Nevertheless, Reynoso and his colleagues raised questions about the constitutionality of some of the rights and privileges granted by the city to the tournament.
They also said that because of accounting mistakes, the tournament owes the city at least $479,797, dating from 1984.
Council members who were seeing the report for the first time Monday evening responded cautiously and with some skepticism. They scheduled further discussion of the report for next Tuesday’s meeting.
The tournament has been putting on the New Year’s festival and football extravaganza for 95 years. Reynoso and his colleagues found that the length of the relationship had set a tone of “cooperativeness,” with little of the “tough scrutiny and analysis” that business relationships usually have.
The panel found, for example, that members of the 935-person organization have negotiated contracts with fellow tournament members who are also on the City Council, including Councilman William Thomson and former Councilman John Crowley, as well as former Assistant City Manager Bill Lewis.
It also questioned a decision by the council to relinquish its role in negotiations with television broadcasters, leaving the tournament to cut multimillion-dollar deals on its own.
In 1989, the tournament, along with the Pac-10 and Big 10 football conferences whose champions play in the Rose Bowl game, negotiated a nine-year, $103.2-million deal with ABC-TV to broadcast the New Year’s Day game.
The tournament has been under attack by minority critics since October, 1991, when a descendant of Christopher Columbus was named grand marshal of the 1992 Rose Parade. American Indians charged that the choice was insensitive to their ancestors, many of whom died from the diseases and violence unleashed on the New World in Columbus’ wake.

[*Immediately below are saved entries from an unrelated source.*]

(** * The selects are those of the code *)

Fixpoint run_plan (ws : list select_case) (res : bool) (rs : list received) : option (bool * list setup_event) :=
  match ws, rs with
  | [], _ => Some (res, [])
  | _, [] => None
  | _, RcvHandshakeDone :: _ => Some (false, [])
  | (b, _) :: _, RcvWriteRecord :: _ => if b then Some (false, []) else None
  | (_, KParams) :: ws, RcvParams data :: rs => '(r, ev) ← run_plan ws res rs; Some (r, EvReceivedParams data :: ev)
  | (_, KReadKey) :: ws, RcvReadKey :: rs => run_plan ws res rs
  | (_, KWriteKey) :: ws, RcvWriteKey :: rs => run_plan ws res rs
  | _, _ => None
  end.
(** Receiving one after the other, as [Handshake] does, gives the results of the two
    functions. *)
Lemma plan_server msgType rs : handleMessageForServer msgType rs = let '(ws, res) := plan PerspectiveServer msgType in run_plan ws res rs.
Proof.
  unfold handleMessageForServer, plan. destruct (msgType =? typeClientHello) eqn:E1.
  - destruct rs as [|[| | | |] rs]; try done. destruct rs as [|[| | | |] rs]; try done. destruct rs as [|[| | | |] rs]; try done. destruct rs as [|[| | | |] rs]; done.
  - destruct (msgType =? typeFinished) eqn:E2.
    + apply Z.eqb_eq in E2 as ->. cbn. destruct rs as [|[| | | |] rs]; done.
    + by destruct (_ || _).
Qed.
Lemma plan_client msgType rs : handleMessageForClient msgType rs = let '(ws, res) := plan PerspectiveClient msgType in run_plan ws res rs.
Proof.
  unfold handleMessageForClient, plan. destruct (msgType =? typeServerHello) eqn:E1.
  - destruct rs as [|[| | | |] rs]; try done. destruct rs as [|[| | | |] rs]; done.
  - destruct (msgType =? typeEncryptedExtensions) eqn:E2; [by destruct rs as [|[| | | |] rs]|]. destruct (msgType =? typeFinished) eqn:E3.
    + apply Z.eqb_eq in E3 as ->. cbn. destruct rs as [|[| | | |] rs]; try done. destruct rs as [|[| | | |] rs]; done.
    + by destruct (_ || _).
Qed.

(** * How TLS behaves *)

(** What TLS does with a message: signals, and records of the Initial level, which the
    session takes from the channel (a HelloRetryRequest and the answer to it) or which
    stay in it (a ServerHello). *)
Inductive act := ASignal (k : signal_kind) | AKept | ATaken.
Definition msg_type (m : list Z) : Z := match m with t :: _ => t | [] => 0 end.
(** [rec] is whether a record was written that stays. *)
Definition reactions (pers : Perspective) (rec : bool) (msgType : Z) : list (list act) :=
  match pers with
  | PerspectiveServer =>
      if msgType =? typeClientHello then
        if rec then [] else [[ATaken]; [ASignal KParams; AKept; ASignal KReadKey; ASignal KWriteKey; ASignal KWriteKey]]
      else if msgType =? typeFinished then [[ASignal KReadKey]]
      else [[]]
  | PerspectiveClient =>
      if msgType =? typeServerHello then if rec then [] else [[ATaken]; [ASignal KWriteKey; ASignal KReadKey]]
      else if msgType =? typeEncryptedExtensions then [[ASignal KParams]]
      else if msgType =? typeFinished then [[ASignal KReadKey; ASignal KWriteKey]]
      else [[]]
  end.
Section Conforming.
Context (pers : Perspective) (alerts : bool).
(** TLS that is given the messages [ms] reacts to each of them in one of these ways,
    and may return after it; or, if [alerts], it fails, with an alert, at any point. *)
Inductive conf : bool → list (list Z) → tls → Prop :=
  | conf_ok rec ms : conf rec ms (TlsReturn None)
  | conf_wait rec k : conf rec [] (TlsRead k)
  | conf_read rec m ms k l : l ∈ reactions pers rec (msg_type m) → follows l rec ms (k m) → conf rec (m :: ms) (TlsRead k)
  | conf_fail rec m ms k a e : alerts = true → k m = TlsAlert a (TlsReturn (Some e)) → conf rec (m :: ms) (TlsRead k)
with follows : list act → bool → list (list Z) → tls → Prop :=
  | follows_end rec ms t : conf rec ms t → follows [] rec ms t
  | follows_signal s l rec ms t : follows l rec ms t → follows (ASignal (kind_of s) :: l) rec ms (TlsSignal s t)
  | follows_kept l ms t : follows l true ms t → follows (AKept :: l) false ms (TlsRecord t)
  | follows_taken ms t : conf false ms t → follows [ATaken] false ms (TlsRecord t)
  | follows_alert l rec ms a e : alerts = true → follows l rec ms (TlsAlert a (TlsReturn (Some e))).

Tournament officials quelled some of the criticism by appointing a second grand marshal, then-Rep. Ben Nighthorse Campbell (D-Colorado), an American Indian. Campbell has since been elected to the U.S. Senate. Last May, after black groups charged that the relationship between the city and the tournament included financial improprieties, the City Council appointed Reynoso to prepare a report on the relationship between the city and the tournament.
Reynoso was joined on the audit committee by Pasadena attorney Carolyn H. Carlburg and members of the Los Angeles accounting firm of Simpson & Simpson.
The Ad Hoc Committee to End Discrimination, a black-led group that claims 1,200 members, pressed for an investigation of contracts negotiated by council members who were also tournament members, as well as the tournament’s record of recruiting and hiring minorities.
“The tournament is the goose that lays the golden eggs,” said Councilman Isaac Richard, who is black. “But we’re not getting any of the gold.”
The relationship between the city and the tournament is spelled out in a 25-year contract agreed to in 1984, the report noted.
Three members of the City Council, two of them tournament members, negotiated the contract, with staff assistance from former assistant city manager Lewis, who was also a tournament member, the report said.
Under the terms of the agreement, the city and the tournament share expenses and revenues generated by the two big New Year’s Day events.